Steve, Aaron, Pat and I played basketball yesterday. Pat was on my team and Aaron was on Steve's. Pat was no help at all. But we ended up getting a tie anyway. No, me being older than them all has nothing to do with it. Steve is a great player, if we had played for any longer he would've beaten us. Whenever the ball went near Pat she'd drop down and hold her head. xD *laughs*
Later that evening (yesterday) I went for a walk. I thought about things; lots of things; none that I can remember right now. Hehe. >=D
Awwww; I just remembered. "R" told me he might go to the club this evening; and I'm not doing anything special ... I wanna go! ... but ... I kinda already planned to stay home and relax.

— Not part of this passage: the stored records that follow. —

(** ** Counting who has a request *)

Definition one (a x : addr) : nat := if decide (a = x) then 1 else 0.
Fixpoint cnt (a : addr) (l : list addr) : nat := match l with [] => 0%nat | x :: l => (one a x + cnt a l)%nat end.

Lemma one_same a : one a a = 1%nat.
Proof. unfold one. by rewrite decide_True. Qed.
Lemma one_ne a x : a <> x -> one a x = 0%nat.
Proof. intros H. unfold one. by rewrite decide_False. Qed.
Lemma cnt_app a l1 l2 : cnt a (l1 ++ l2) = (cnt a l1 + cnt a l2)%nat.
Proof. induction l1 as [|x l1 IH]; cbn; [done|]. rewrite IH. lia. Qed.
Lemma cnt_in a l : a ∈ l <-> (0 < cnt a l)%nat.
Proof.
  induction l as [|x l IH]; cbn; [rewrite elem_of_nil; lia|]. rewrite elem_of_cons, IH. unfold one. destruct (decide (a = x)); [|split; [intros [?|?]; [done|lia]|intros; right; lia]].
  split; [lia|]. by left.
Qed.
Lemma cnt_perm a l1 l2 : l1 ≡ₚ l2 -> cnt a l1 = cnt a l2.
Proof. induction 1; cbn; lia. Qed.

(** ** What holds of the slots and the requests *)

Section Slots.
Context {T W : Type} `{!ArtLoader T W}.
Abbreviation entry := (cache_entry_t T).
Abbreviation cachemap := (gmap nat (image_cache_t T)).

(** [t] was loaded for [value] from the files of a cache with this suffix *)
Definition image_of (value sfx : bytes) (t : T) : Prop :=
  exists (w w' : W) b r k result, rq_value r = value /\ suffix k = sfx /\ 0 <= result /\ load_image w b r k = (result, Some t, w').

Definition ent (cs : cachemap) (c i : nat) : option entry := k ← cs !! c; content k !! i.

Record slots_ok (rqs : gmap addr request) (cs : cachemap) (L : list addr) : Prop := {
  so_entry c i e : ent cs c i = Some e -> exists k, cs !! c = Some k /\ 0 <= UID e < nextUID k /\
    (key e <> [] -> key e = claimed_for e /\ 0 < UID e) /\ (forall t, texture e = Some t -> image_of (claimed_for e) (suffix k) t);
  so_qr c i e a : ent cs c i = Some e -> qr e = Some a ->
    a ∈ L /\ exists r, rqs !! a = Some r /\ rq_cache r = c /\ rq_entry r = i /\ cacheUID r = UID e;
  so_req a r : rqs !! a = Some r -> exists k e, cs !! rq_cache r = Some k /\ ent cs (rq_cache r) (rq_entry r) = Some e /\ 0 < cacheUID r < nextUID k /\
    (a ∈ L -> cacheUID r = UID e -> qr e = Some a /\ claimed_for e = rq_value r);
}.

(** how the caches may change between two draws of a row *)
Record cs_le (cs cs' : cachemap) : Prop := {
  le_cache c k : cs !! c = Some k -> exists k', cs' !! c = Some k' /\ nextUID k <= nextUID k' /\ suffix k' = suffix k;
  le_entry c k i e' : cs !! c = Some k -> ent cs' c i = Some e' ->
    exists e, ent cs c i = Some e /\ (UID e' = UID e /\ claimed_for e' = claimed_for e \/ UID e' = 0 \/ nextUID k <= UID e');
}.

Definition row_ok (r : row) (cs : cachemap) : Prop := 0 <= rw_id r ->
  exists k, cs !! rw_cache r = Some k /\ 0 < rw_uid r < nextUID k /\
    forall e, ent cs (rw_cache r) (Z.to_nat (rw_id r)) = Some e -> UID e = rw_uid r -> claimed_for e = rw_value r.
Definition rows_ok (rows : gmap nat row) (cs : cachemap) : Prop := forall n r, rows !! n = Some r -> row_ok r cs.

Lemma row_ok_le r cs cs' : cs_le cs cs' -> row_ok r cs -> row_ok r cs'.
Proof.
  intros [H1 H2] H Hid. destruct (H Hid) as (k & Hk & Hu & He). destruct (H1 _ _ Hk) as (k' & Hk' & Hle & _).
  exists k'. split; [done|]. split; [lia|]. intros e' He' Eu. destruct (H2 _ _ _ _ Hk He') as (e & Hee & [[E1 E2]|[E|E]]); [|lia|lia].
  rewrite E2. apply He; [done|]. by rewrite <- E1.
Qed.

Lemma rows_ok_le rows cs cs' : cs_le cs cs' -> rows_ok rows cs -> rows_ok rows cs'.
Proof. intros Hle H n r Hr. eapply row_ok_le; [exact Hle|by eapply H]. Qed.

Lemma cs_le_refl cs : cs_le cs cs.
Proof. split; [intros c k Hk; exists k; split; [done|]; split; [lia|done]|]. intros c k i e' _ He. exists e'. split; [done|]. by left. Qed.

(** the request [a] still fills a slot *)
Definition fills (cs : cachemap) (a : addr) : Prop := exists c i e, ent cs c i = Some e /\ qr e = Some a.
Definition keeps (a : addr) (cs cs' : cachemap) : Prop := forall c i e, ent cs c i = Some e -> qr e = Some a -> exists e', ent cs' c i = Some e' /\ qr e' = Some a.

(** *** A store to one slot *)

Definition upd_slot (cs : cachemap) (c i : nat) (g : entry -> entry) : cachemap := alter (set_content (alter g i)) c cs.

Lemma ent_upd cs c i g c' i' : ent (upd_slot cs c i g) c' i' = if decide (c' = c /\ i' = i) then g <$> ent cs c i else ent cs c' i'.
Proof.
  unfold ent, upd_slot. destruct (decide (c' = c)) as [->|Hc].
  - rewrite lookup_alter_eq. destruct (cs !! c) as [k|] eqn:E; cbn; [|by destruct (decide _) as [[_ ->]|]].
    destruct (decide (i' = i)) as [->|Hi]; [rewrite decide_True by done; apply list_lookup_alter_eq|rewrite decide_False by (intros [_ ?]; done); by apply list_lookup_alter_ne].
  - rewrite decide_False by (intros [? _]; done). by rewrite lookup_alter_ne by congruence.
Qed.

Lemma upd_slot_cache cs c i g c' k : upd_slot cs c i g !! c' = Some k -> exists k0, cs !! c' = Some k0 /\ nextUID k = nextUID k0 /\ suffix k = suffix k0.
Proof.
  unfold upd_slot. destruct (decide (c' = c)) as [->|Hc]; [|rewrite lookup_alter_ne by congruence; eauto].
  rewrite lookup_alter_eq. destruct (cs !! c) as [k0|]; [|done]. cbn. intros [= <-]. by exists k0.
Qed.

The last few days seem like such a blur. I mean .. like a dream or something. I think things are calming down for me. I wouldn't mind .. even if they just calm down for a day.
*Giggles* Mum just saw all the CDs. She say's they're too much for one day. Yikes. Looks like I should refrain from getting stuff now. =O Ah well, I'm broke anyway. I want to save up and get a ... "thing". Well I was saving up for something but when I forgot what it was I went out and got stuff.
*Lets out a squeal* Eeeeeeeee! My sister just said my father might take us to Sushi Corner. It's 7 PM ... yeah, still early anyway. But ... was she serious? *squeals again*
...
Okay, I'm outties. =D
Thursday, October 4, 2001
Yeah, life pretty much sucks. I feel horrible today... the illness I've been fighting the last week finally won, and took me full force. One of the many oh-so-fun affects of this is that I'm losing my voice -- a great thing for a vocalist.
Stressed doesn't even begin to cover it. I'm having steady conflict with my roommate, who also happens to serve on my hall's exec board, along with me. I have to tiptoe around all that so as not to create chaos on the job. Grr.
The few people I really like to talk to, online and offline, I never seem to catch anymore. It's frustrating. I know they're around, yet I can't see them. My offline friends and I have been busy with various Homecoming activities, and studying, so we're never free at the same times. My online friends, I really don't know what they do, except the ones I'd really like to talk to are never on the messanging programs anymore, although I see plenty of posts by 'em. But when they are on AIM or Y!M, and I try a conversation, it usually dies within a few minutes. Oh, well. I guess I shouldn't complain, I'm more than used to being alone.
Let's see, what else to write about? Do I have anything happy to throw into my first October entry? Not really. What a shocker.
Sorry if I brought any of you readers down with this. I'll stop now.
~Daryl
10/4/01 9:00 PM
Hmm, lesse what I need to fill you all in about. *thinks*
...
Not much. Monday, I stayed home sick from school (aceness). Yesterday was my birthday (thanks for the thread, Linoosh). Today...I did very little. School is becoming too repetitive. It's always the same old same old. 'Meh' would be the word to put in here.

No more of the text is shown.